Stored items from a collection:
-------------------------
Definition do_eop (o : eop) (s : eventSwitch) : option eventSwitch :=
  match o with
  | OAdd l e cb => AddListenerForEvent l e cb s
  | ORemoveFor e l => Some (RemoveListenerForEvent e l s)
  | ORemove l => Some (RemoveListener l s)
  end.
Definition do_eops (os : list eop) (s : eventSwitch) : option eventSwitch :=
  foldl (fun s o => s ← s; do_eop o s) (Some s) os.

(** The specification: of each event, its listeners with their callbacks. *)
Definition registry : Type := gostring -> gmap gostring CB.
Definition reg_op (o : eop) (r : registry) : registry := fun e' =>
  match o with
  | OAdd l e cb => if decide (e' = e) then <[l := cb]> (r e') else r e'
  | ORemoveFor e l => if decide (e' = e) then delete l (r e') else r e'
  | ORemove l => delete l (r e')
  end.
Definition reg_ops (os : list eop) (r : registry) : registry := foldl (fun r o => reg_op o r) r os.

(** The registry of a switch. *)
Definition registered (s : eventSwitch) : registry := fun e => default ∅ (read (eventCells s) e).

(** What holds of a switch that was started: the maps are there, no cell is empty, and the list
    of a listener has all the events it is in a cell of. *)
Definition es_wf (s : eventSwitch) : Prop :=
  exists cells ls, eventCells s = Some cells /\ es_listeners s = Some ls /\
    (forall e cell, cells !! e = Some cell -> cell <> ∅) /\
    (forall e cell l, cells !! e = Some cell -> is_Some (cell !! l) -> exists es, ls !! l = Some es /\ e ∈ es).
End registry.
Arguments eop CB : clear implicits.

Section registry_facts.
Context {CB : Type}.
Local Abbreviation eventSwitch := (eventSwitch CB).
Implicit Types (s : eventSwitch) (r : @registry CB).

Lemma registered_cells s cells e : eventCells s = Some cells -> registered s e = default ∅ (cells !! e).
Proof. unfold registered, read. intros ->. reflexivity. Qed.

Lemma es_wf_start : es_wf (es_Start (NewEventSwitch (CB := CB))).
Proof. exists ∅, ∅. repeat split; intros *; rewrite lookup_empty; discriminate. Qed.

Lemma AddListenerForEvent_ok s l e cb : es_wf s ->
  exists s', AddListenerForEvent l e cb s = Some s' /\ es_wf s' /\
    forall e', registered s' e' = if decide (e' = e) then <[l := cb]> (registered s e') else registered s e'.
Proof.
  intros (cells & ls & Hc & Hl & Hne & Hin). unfold AddListenerForEvent. rewrite Hc, Hl. cbn.
  eexists. split; [reflexivity|]. split.
  - eexists _, _. split; [reflexivity|]. split; [reflexivity|]. split; intros e' cell.
    + destruct (decide (e' = e)) as [->|]; [rewrite lookup_insert_eq; intros [= <-]; apply insert_non_empty|].
      rewrite lookup_insert_ne by congruence. apply Hne.
    + intros l'. destruct (decide (l' = l)) as [->|Hne'].
      * intros Hcell Hs. rewrite lookup_insert_eq. eexists. split; [reflexivity|]. rewrite elem_of_app, list_elem_of_singleton.
        destruct (decide (e' = e)) as [->|]; [auto|]. rewrite lookup_insert_ne in Hcell by congruence.
        destruct (Hin _ _ _ Hcell Hs) as (es & -> & ?). auto.
      * rewrite (lookup_insert_ne ls) by congruence. intros Hcell Hs.
        destruct (decide (e' = e)) as [->|]; [|rewrite lookup_insert_ne in Hcell by congruence; eauto].
        rewrite lookup_insert_eq in Hcell. injection Hcell as <-. rewrite lookup_insert_ne in Hs by congruence.
        destruct (cells !! e) as [cell|] eqn:E; [|destruct Hs; discriminate]. eauto.
  - intros e'. rewrite !(registered_cells _ _ _ Hc). unfold registered, read. cbn.
    destruct (decide (e' = e)) as [->|]; [rewrite lookup_insert_eq|rewrite lookup_insert_ne by congruence]; reflexivity.
Qed.

Lemma RemoveListenerForEvent_ok s l e cells ls : eventCells s = Some cells -> es_listeners s = Some ls ->
  (forall e cell, cells !! e = Some cell -> cell <> ∅) ->
  exists cells', eventCells (RemoveListenerForEvent e l s) = Some cells' /\ es_listeners (RemoveListenerForEvent e l s) = Some ls /\
    (forall e cell, cells' !! e = Some cell -> cell <> ∅) /\
    forall e', default ∅ (cells' !! e') = if decide (e' = e) then delete l (default ∅ (cells !! e')) else default ∅ (cells !! e').
Proof.
  intros Hc Hl Hne. unfold RemoveListenerForEvent, read. rewrite Hc. cbn. destruct (cells !! e) as [cell|] eqn:E; cbn.
  2: { exists cells. split_and!; try assumption. intros e'. destruct (decide _) as [->|]; [rewrite E; symmetry; apply delete_empty|reflexivity]. }
  eexists. split; [reflexivity|]. split; [assumption|]. case_bool_decide as Hs; split; intros e'.
  - intros c. rewrite lookup_delete_Some. intros [_ ?]. eauto.
  - destruct (decide (e' = e)) as [->|]; [rewrite lookup_delete_eq, E; symmetry; apply map_size_empty_iff; assumption|].
    rewrite lookup_delete_ne by congruence. reflexivity.
  - intros c. rewrite lookup_insert_Some. intros [[<- <-]|[_ ?]]; [|eauto]. intros H. apply Hs. rewrite H. reflexivity.
  - destruct (decide (e' = e)) as [->|]; [rewrite lookup_insert_eq, E; reflexivity|]. rewrite lookup_insert_ne by congruence. reflexivity.
Qed.

(** A smaller registry keeps the lists sufficient. *)
Lemma es_wf_shrink s s' cells ls cells' : es_wf s -> eventCells s = Some cells -> es_listeners s = Some ls ->
  eventCells s' = Some cells' -> es_listeners s' = Some ls -> (forall e cell, cells' !! e = Some cell -> cell <> ∅) ->
  (forall e l, is_Some (default ∅ (cells' !! e) !! l) -> is_Some (default ∅ (cells !! e) !! l)) -> es_wf s'.
Proof.
  intros (cells0 & ls0 & Hc & Hl & _ & Hin) Hc' Hl' Hc2 Hl2 Hne Hsub.
  rewrite Hc in Hc'. injection Hc' as ->. rewrite Hl in Hl'. injection Hl' as ->. exists cells', ls. split_and!; try assumption.
  intros e cell l Hcell Hs. specialize (Hsub e l). rewrite Hcell in Hsub. cbn in Hsub. specialize (Hsub Hs).
  destruct (cells !! e) as [c|] eqn:E; cbn in Hsub; [eauto|]. rewrite lookup_empty in Hsub. destruct Hsub; discriminate.
Qed.

Lemma RemoveListenerForEvent_wf s l e : es_wf s ->
  es_wf (RemoveListenerForEvent e l s) /\
  forall e', registered (RemoveListenerForEvent e l s) e' = reg_op (ORemoveFor e l) (registered s) e'.
Proof.
  intros H. pose proof H as (cells & ls & Hc & Hl & Hne & _).
  destruct (RemoveListenerForEvent_ok s l e cells ls Hc Hl Hne) as (cells' & Hc' & Hl' & Hne' & Hr). split.
  - eapply es_wf_shrink; [exact H|eassumption..|]. intros e' l'. rewrite Hr. destruct (decide (e' = e)); [|tauto].
    intros [x Hx]. apply lookup_delete_Some in Hx as [_ ?]. eauto.
  - intros e'. rewrite (registered_cells _ _ _ Hc'), Hr. cbn. rewrite (registered_cells _ _ _ Hc). reflexivity.
Qed.

(** Removing a listener from the cells of all the events of its list. *)
Lemma remove_from_all l cells ls es s : eventCells s = Some cells -> es_listeners s = Some ls ->
  (forall e cell, cells !! e = Some cell -> cell <> ∅) ->
  let s' := foldl (fun s event => RemoveListenerForEvent event l s) s es in
  exists cells', eventCells s' = Some cells' /\ es_listeners s' = Some ls /\
    (forall e cell, cells' !! e = Some cell -> cell <> ∅) /\
    forall e', default ∅ (cells' !! e') = if decide (e' ∈ es) then delete l (default ∅ (cells !! e')) else default ∅ (cells !! e').
Proof.
  revert s cells. induction es as [|e es IH]; intros s cells Hc Hl Hne; cbn.
  { exists cells. split_and!; try assumption. intros e'. rewrite decide_False by apply not_elem_of_nil. reflexivity. }
  destruct (RemoveListenerForEvent_ok s l e cells ls Hc Hl Hne) as (c1 & Hc1 & Hl1 & Hn1 & Hr1).
  destruct (IH _ c1 Hc1 Hl1 Hn1) as (c2 & Hc2 & Hl2 & Hn2 & Hr2). exists c2. split_and!; try assumption.
  intros e'. rewrite Hr2, Hr1. pose proof (elem_of_cons es e' e) as Hel.
  destruct (decide (e' = e)), (decide (e' ∈ es)), (decide (e' ∈ e :: es));
    try reflexivity; try apply delete_delete_eq; tauto.
Qed.

Lemma RemoveListener_wf s l : es_wf s ->
  es_wf (RemoveListener l s) /\ forall e', registered (RemoveListener l s) e' = reg_op (ORemove l) (registered s) e'.
Proof.
  intros H. pose proof H as (cells & ls & Hc & Hl & Hne & Hin). unfold RemoveListener, read at 1 2. rewrite Hl. cbn.
  destruct (ls !! l) as [es|] eqn:El.
  - assert (Hs0 : eventCells (mkEventSwitch (es_svc s) (eventCells s) (Some (delete l ls))) = Some cells) by exact Hc.
    destruct (remove_from_all l cells _ es _ Hs0 eq_refl Hne) as (c' & Hc' & Hl' & Hne' & Hr). cbn in Hc', Hl'.
    assert (Hall : forall e', default ∅ (c' !! e') = delete l (default ∅ (cells !! e'))).
    { intros e'. rewrite Hr. destruct (decide (e' ∈ es)) as [|Hno]; [reflexivity|]. symmetry. apply delete_id, eq_None_not_Some.
      intros Hx. destruct (cells !! e') as [cell|] eqn:E; cbn in Hx; [|rewrite lookup_empty in Hx; destruct Hx; discriminate].
      destruct (Hin _ _ _ E Hx) as (es' & ? & ?). simplify_eq. contradiction. }
    split; [|intros e'; rewrite (registered_cells _ _ _ Hc'), (registered_cells _ _ _ Hc); apply Hall].
    exists c', (delete l ls). split_and!; try assumption. intros e' cell' l' E Hx. specialize (Hall e'). rewrite E in Hall. cbn in Hall.
    subst cell'. destruct Hx as [x Hx]. apply lookup_delete_Some in Hx as [Hll Hx].
    destruct (cells !! e') as [cell|] eqn:E'; cbn in Hx; [|rewrite lookup_empty in Hx; discriminate].
    rewrite lookup_delete_ne by congruence. apply (Hin _ _ _ E'). eauto.
  - split; [exact H|]. intros e'. rewrite (registered_cells _ _ _ Hc). symmetry. apply delete_id, eq_None_not_Some.
    intros Hx. destruct (cells !! e') as [cell|] eqn:E; cbn in Hx; [|rewrite lookup_empty in Hx; destruct Hx; discriminate].
    destruct (Hin _ _ _ E Hx) as (es' & ? & ?). congruence.
Qed.

Lemma do_eop_ok s o : es_wf s -> exists s', do_eop o s = Some s' /\ es_wf s' /\ forall e, registered s' e = reg_op o (registered s) e.
Proof.
  intros H. destruct o; cbn [do_eop].
  - apply AddListenerForEvent_ok, H.
  - eexists. split; [reflexivity|]. apply RemoveListenerForEvent_wf, H.
  - eexists. split; [reflexivity|]. apply RemoveListener_wf, H.
Qed.

Lemma reg_ops_ext os r r' : (forall e, r e = r' e) -> forall e, reg_ops os r e = reg_ops os r' e.
Proof.
  revert r r'. induction os as [|o os IH]; intros r r' H; cbn; [exact H|]. apply IH. intros e. destruct o; cbn; rewrite H; reflexivity.
Qed.

Lemma do_eops_ok os s : es_wf s ->
  exists s', do_eops os s = Some s' /\ es_wf s' /\ forall e, registered s' e = reg_ops os (registered s) e.
Proof.
  unfold do_eops. revert s. induction os as [|o os IH]; intros s H; cbn [foldl]; [eauto|]. cbn.
  destruct (do_eop_ok s o H) as (s1 & -> & H1 & Hr1). destruct (IH s1 H1) as (s2 & E & H2 & Hr2).
  exists s2. split; [exact E|]. split; [exact H2|]. intros e. rewrite Hr2. apply reg_ops_ext, Hr1.
Qed.

(** What is called are the callbacks registered for the event. *)
Lemma FireEvent_calls range e data s : (forall m, range m ≡ₚ map_to_list m) ->
  FireEvent range e data s ≡ₚ (fun x => (x.2, data)) <$> map_to_list (registered s e).
Proof.
  intros Hr. unfold FireEvent, registered. destruct (read _ e) as [cell|]; cbn; [rewrite Hr; reflexivity|].
  rewrite map_to_list_empty. reflexivity.
Qed.
End registry_facts.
-------------------------
## EXERCISE GOAL:
Number of lines in the records above holding the word "foldl": state it and nothing else.

## RESULT OF THE TASK:
4